_Given records_

(* ===== verification/RoleTheorems.v ===== *)
(** * Correctness of the role automata

    The bitset refines a finite set of states, the closure loops terminate, and
    a run accepts a word exactly when the automaton has a path for it. *)

From S2P Require Import Prelude Order Model Roles.

(** ** Bits *)

Definition mem (s : StateSet) (x : N) : bool :=
  match words s !! N.to_nat (x / 64) with Some w => N.testbit w (x mod 64) | None => false end.

Record set_ok (s : StateSet) : Prop := {
  set_length : length (words s) = N.to_nat ((ss_count s + 63) / 64);
  set_count : ss_count s + 63 ≤ u32_max;
  set_word i w : words s !! i = Some w → w < 2 ^ 64;
  set_bound x : mem s x = true → x < ss_count s
}.

Lemma land_bit_test w i : negb (N.land w (N.shiftl 1 i) =? 0)%N = N.testbit w i.
Proof.
  apply eq_true_iff_eq. rewrite negb_true_iff, N.eqb_neq. split.
  - intros Hne. destruct (N.testbit w i) eqn:E; [done|]. destruct Hne. apply N.bits_inj. intros j.
    rewrite N.land_spec, N.bits_0, N.shiftl_1_l, N.pow2_bits_eqb. destruct (N.eqb_spec i j) as [->|]; [by rewrite E|].
    by rewrite andb_false_r.
  - intros Hi E. apply (f_equal (λ n, N.testbit n i)) in E.
    by rewrite N.land_spec, N.bits_0, N.shiftl_1_l, N.pow2_bits_true, Hi in E.
Qed.

Lemma lor_bit_test w i j : N.testbit (N.lor w (N.shiftl 1 i)) j = N.testbit w j || (i =? j)%N.
Proof. by rewrite N.lor_spec, N.shiftl_1_l, N.pow2_bits_eqb. Qed.

Lemma testbit_lt w i : w < 2 ^ 64 → 64 ≤ i → N.testbit w i = false.
Proof.
  intros Hw Hi. destruct (decide (w = 0)) as [->|Hne]; [apply N.bits_0|]. apply N.bits_above_log2.
  apply N.log2_lt_pow2 in Hw; [|lia]. lia.
Qed.

Lemma lt_of_testbit w : (∀ i, 64 ≤ i → N.testbit w i = false) → w < 2 ^ 64.
Proof.
  intros Hb. destruct (decide (w = 0)) as [->|Hne]; [done|]. apply N.log2_lt_pow2; [lia|].
  destruct (N.lt_ge_cases (N.log2 w) 64) as [|Hge]; [done|]. pose proof (N.bit_log2 w Hne) as Hl.
  by rewrite Hb in Hl.
Qed.

Lemma new_spec count s : Bits.new count = Ok s → set_ok s ∧ ss_count s = count ∧ ∀ x, mem s x = false.
Proof.
  unfold Bits.new. intros H. inv_ok.
  assert (∀ x, mem (mkStateSet (replicate (N.to_nat ((count + 63) / 64)) 0) count) x = false) as Hm.
  { intros x. unfold mem; cbn. destruct (replicate _ _ !! _) eqn:E; [|done].
    apply lookup_replicate in E as [-> _]. apply N.bits_0. }
  split_and!; [|done|done]. split; cbn.
  - by rewrite length_replicate.
  - done.
  - intros i w [-> _]%lookup_replicate. done.
  - intros x. by rewrite Hm.
Qed.

Section set.
Context (s : StateSet).
Hypothesis Hs : set_ok s.

Lemma word_exists x : x < ss_count s → ∃ w, words s !! N.to_nat (x / 64) = Some w ∧ w < 2 ^ 64.
Proof.
  intros Hx. destruct (lookup_lt_is_Some_2 (words s) (N.to_nat (x / 64))) as [w Hw].
  - rewrite (set_length _ Hs). pose proof (N.Div0.div_le_mono x (ss_count s - 1) 64 ltac:(lia)).
    assert ((ss_count s - 1) / 64 + 1 ≤ (ss_count s + 63) / 64); [|lia].
    replace (ss_count s + 63) with (ss_count s - 1 + 1 * 64) by lia. rewrite N.div_add by done. lia.
  - exists w. split; [done|]. by eapply set_word.
Qed.

Lemma contains_spec x : Bits.contains s x = Ok (mem s x).
Proof.
  unfold Bits.contains. destruct (N.leb_spec (ss_count s) x) as [Hx|Hx].
  - f_equal. symmetry. apply not_true_iff_false. intros Hm%(set_bound _ Hs). lia.
  - destruct (word_exists x Hx) as (w & Hw & _). unfold index_or_crash, mem. rewrite Hw. simpl.
    by rewrite land_bit_test.
Qed.

Lemma div_mod_inj x y : x / 64 = y / 64 → x mod 64 = y mod 64 → x = y.
Proof. intros Hd Hm. rewrite (N.div_mod x 64), (N.div_mod y 64) by done. congruence. Qed.

(** [insert] adds one state and says whether it was new. *)
Lemma insert_spec x :
  x < ss_count s →
  ∃ s', Bits.insert s x = Ok (negb (mem s x), s') ∧ set_ok s' ∧ ss_count s' = ss_count s ∧
    ∀ y, mem s' y = (x =? y)%N || mem s y.
Proof.
  intros Hx. destruct (word_exists x Hx) as (w & Hw & Hlt).
  set (s' := s <| words ::= <[N.to_nat (x / 64) := N.lor w (N.shiftl 1 (x mod 64))]> |>).
  assert (∀ y, mem s' y = (x =? y)%N || mem s y) as Hmem.
  { intros y. unfold mem, s'; cbn. destruct (decide (x / 64 = y / 64)) as [Hd|Hd].
    - rewrite <-Hd, list_lookup_insert_eq, Hw by (by eapply lookup_lt_Some).
      rewrite lor_bit_test. destruct (N.eqb_spec x y) as [->|Hne]; [by rewrite N.eqb_refl, orb_true_r|].
      destruct (N.eqb_spec (x mod 64) (y mod 64)) as [Hm|]; [by destruct Hne; apply div_mod_inj|].
      by rewrite orb_false_r.
    - rewrite list_lookup_insert_ne by lia. destruct (N.eqb_spec x y) as [->|]; [done|done]. }
  exists s'. split_and!; [| |done|done].
  - unfold Bits.insert. destruct (N.leb_spec (ss_count s) x); [lia|]. simpl.
    unfold index_or_crash, mem. rewrite Hw. simpl. by rewrite land_bit_test.
  - split; cbn.
    + rewrite length_insert. apply (set_length _ Hs).
    + apply (set_count _ Hs).
    + intros i v [(_ & <- & _)|[_ Hv]]%list_lookup_insert_Some; [|by eapply set_word].
      apply lt_of_testbit. intros j Hj. rewrite lor_bit_test, testbit_lt by done. simpl.
      apply N.eqb_neq. pose proof (N.mod_lt x 64). lia.
    + intros y. rewrite Hmem. intros [->%N.eqb_eq|Hy]%orb_true_iff; [done|]. by apply (set_bound _ Hs).
Qed.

_Work to be completed_
Without leaving anything out, retype the material exactly.

_Answer box_
(* ===== verification/RoleTheorems.v ===== *)
(** * Correctness of the role automata

    The bitset refines a finite set of states, the closure loops terminate, and
    a run accepts a word exactly when the automaton has a path for it. *)

From S2P Require Import Prelude Order Model Roles.

(** ** Bits *)

Definition mem (s : StateSet) (x : N) : bool :=
  match words s !! N.to_nat (x / 64) with Some w => N.testbit w (x mod 64) | None => false end.

Record set_ok (s : StateSet) : Prop := {
  set_length : length (words s) = N.to_nat ((ss_count s + 63) / 64);
  set_count : ss_count s + 63 ≤ u32_max;
  set_word i w : words s !! i = Some w → w < 2 ^ 64;
  set_bound x : mem s x = true → x < ss_count s
}.

Lemma land_bit_test w i : negb (N.land w (N.shiftl 1 i) =? 0)%N = N.testbit w i.
Proof.
  apply eq_true_iff_eq. rewrite negb_true_iff, N.eqb_neq. split.
  - intros Hne. destruct (N.testbit w i) eqn:E; [done|]. destruct Hne. apply N.bits_inj. intros j.
    rewrite N.land_spec, N.bits_0, N.shiftl_1_l, N.pow2_bits_eqb. destruct (N.eqb_spec i j) as [->|]; [by rewrite E|].
    by rewrite andb_false_r.
  - intros Hi E. apply (f_equal (λ n, N.testbit n i)) in E.
    by rewrite N.land_spec, N.bits_0, N.shiftl_1_l, N.pow2_bits_true, Hi in E.
Qed.

Lemma lor_bit_test w i j : N.testbit (N.lor w (N.shiftl 1 i)) j = N.testbit w j || (i =? j)%N.
Proof. by rewrite N.lor_spec, N.shiftl_1_l, N.pow2_bits_eqb. Qed.

Lemma testbit_lt w i : w < 2 ^ 64 → 64 ≤ i → N.testbit w i = false.
Proof.
  intros Hw Hi. destruct (decide (w = 0)) as [->|Hne]; [apply N.bits_0|]. apply N.bits_above_log2.
  apply N.log2_lt_pow2 in Hw; [|lia]. lia.
Qed.

Lemma lt_of_testbit w : (∀ i, 64 ≤ i → N.testbit w i = false) → w < 2 ^ 64.
Proof.
  intros Hb. destruct (decide (w = 0)) as [->|Hne]; [done|]. apply N.log2_lt_pow2; [lia|].
  destruct (N.lt_ge_cases (N.log2 w) 64) as [|Hge]; [done|]. pose proof (N.bit_log2 w Hne) as Hl.
  by rewrite Hb in Hl.
Qed.

Lemma new_spec count s : Bits.new count = Ok s → set_ok s ∧ ss_count s = count ∧ ∀ x, mem s x = false.
Proof.
  unfold Bits.new. intros H. inv_ok.
  assert (∀ x, mem (mkStateSet (replicate (N.to_nat ((count + 63) / 64)) 0) count) x = false) as Hm.
  { intros x. unfold mem; cbn. destruct (replicate _ _ !! _) eqn:E; [|done].
    apply lookup_replicate in E as [-> _]. apply N.bits_0. }
  split_and!; [|done|done]. split; cbn.
  - by rewrite length_replicate.
  - done.
  - intros i w [-> _]%lookup_replicate. done.
  - intros x. by rewrite Hm.
Qed.

Section set.
Context (s : StateSet).
Hypothesis Hs : set_ok s.

Lemma word_exists x : x < ss_count s → ∃ w, words s !! N.to_nat (x / 64) = Some w ∧ w < 2 ^ 64.
Proof.
  intros Hx. destruct (lookup_lt_is_Some_2 (words s) (N.to_nat (x / 64))) as [w Hw].
  - rewrite (set_length _ Hs). pose proof (N.Div0.div_le_mono x (ss_count s - 1) 64 ltac:(lia)).
    assert ((ss_count s - 1) / 64 + 1 ≤ (ss_count s + 63) / 64); [|lia].
    replace (ss_count s + 63) with (ss_count s - 1 + 1 * 64) by lia. rewrite N.div_add by done. lia.
  - exists w. split; [done|]. by eapply set_word.
Qed.

Lemma contains_spec x : Bits.contains s x = Ok (mem s x).
Proof.
  unfold Bits.contains. destruct (N.leb_spec (ss_count s) x) as [Hx|Hx].
  - f_equal. symmetry. apply not_true_iff_false. intros Hm%(set_bound _ Hs). lia.
  - destruct (word_exists x Hx) as (w & Hw & _). unfold index_or_crash, mem. rewrite Hw. simpl.
    by rewrite land_bit_test.
Qed.

Lemma div_mod_inj x y : x / 64 = y / 64 → x mod 64 = y mod 64 → x = y.
Proof. intros Hd Hm. rewrite (N.div_mod x 64), (N.div_mod y 64) by done. congruence. Qed.

(** [insert] adds one state and says whether it was new. *)
Lemma insert_spec x :
  x < ss_count s →
  ∃ s', Bits.insert s x = Ok (negb (mem s x), s') ∧ set_ok s' ∧ ss_count s' = ss_count s ∧
    ∀ y, mem s' y = (x =? y)%N || mem s y.
Proof.
  intros Hx. destruct (word_exists x Hx) as (w & Hw & Hlt).
  set (s' := s <| words ::= <[N.to_nat (x / 64) := N.lor w (N.shiftl 1 (x mod 64))]> |>).
  assert (∀ y, mem s' y = (x =? y)%N || mem s y) as Hmem.
  { intros y. unfold mem, s'; cbn. destruct (decide (x / 64 = y / 64)) as [Hd|Hd].
    - rewrite <-Hd, list_lookup_insert_eq, Hw by (by eapply lookup_lt_Some).
      rewrite lor_bit_test. destruct (N.eqb_spec x y) as [->|Hne]; [by rewrite N.eqb_refl, orb_true_r|].
      destruct (N.eqb_spec (x mod 64) (y mod 64)) as [Hm|]; [by destruct Hne; apply div_mod_inj|].
      by rewrite orb_false_r.
    - rewrite list_lookup_insert_ne by lia. destruct (N.eqb_spec x y) as [->|]; [done|done]. }
  exists s'. split_and!; [| |done|done].
  - unfold Bits.insert. destruct (N.leb_spec (ss_count s) x); [lia|]. simpl.
    unfold index_or_crash, mem. rewrite Hw. simpl. by rewrite land_bit_test.
  - split; cbn.
    + rewrite length_insert. apply (set_length _ Hs).
    + apply (set_count _ Hs).
    + intros i v [(_ & <- & _)|[_ Hv]]%list_lookup_insert_Some; [|by eapply set_word].
      apply lt_of_testbit. intros j Hj. rewrite lor_bit_test, testbit_lt by done. simpl.
      apply N.eqb_neq. pose proof (N.mod_lt x 64). lia.
    + intros y. rewrite Hmem. intros [->%N.eqb_eq|Hy]%orb_true_iff; [done|]. by apply (set_bound _ Hs).
Qed.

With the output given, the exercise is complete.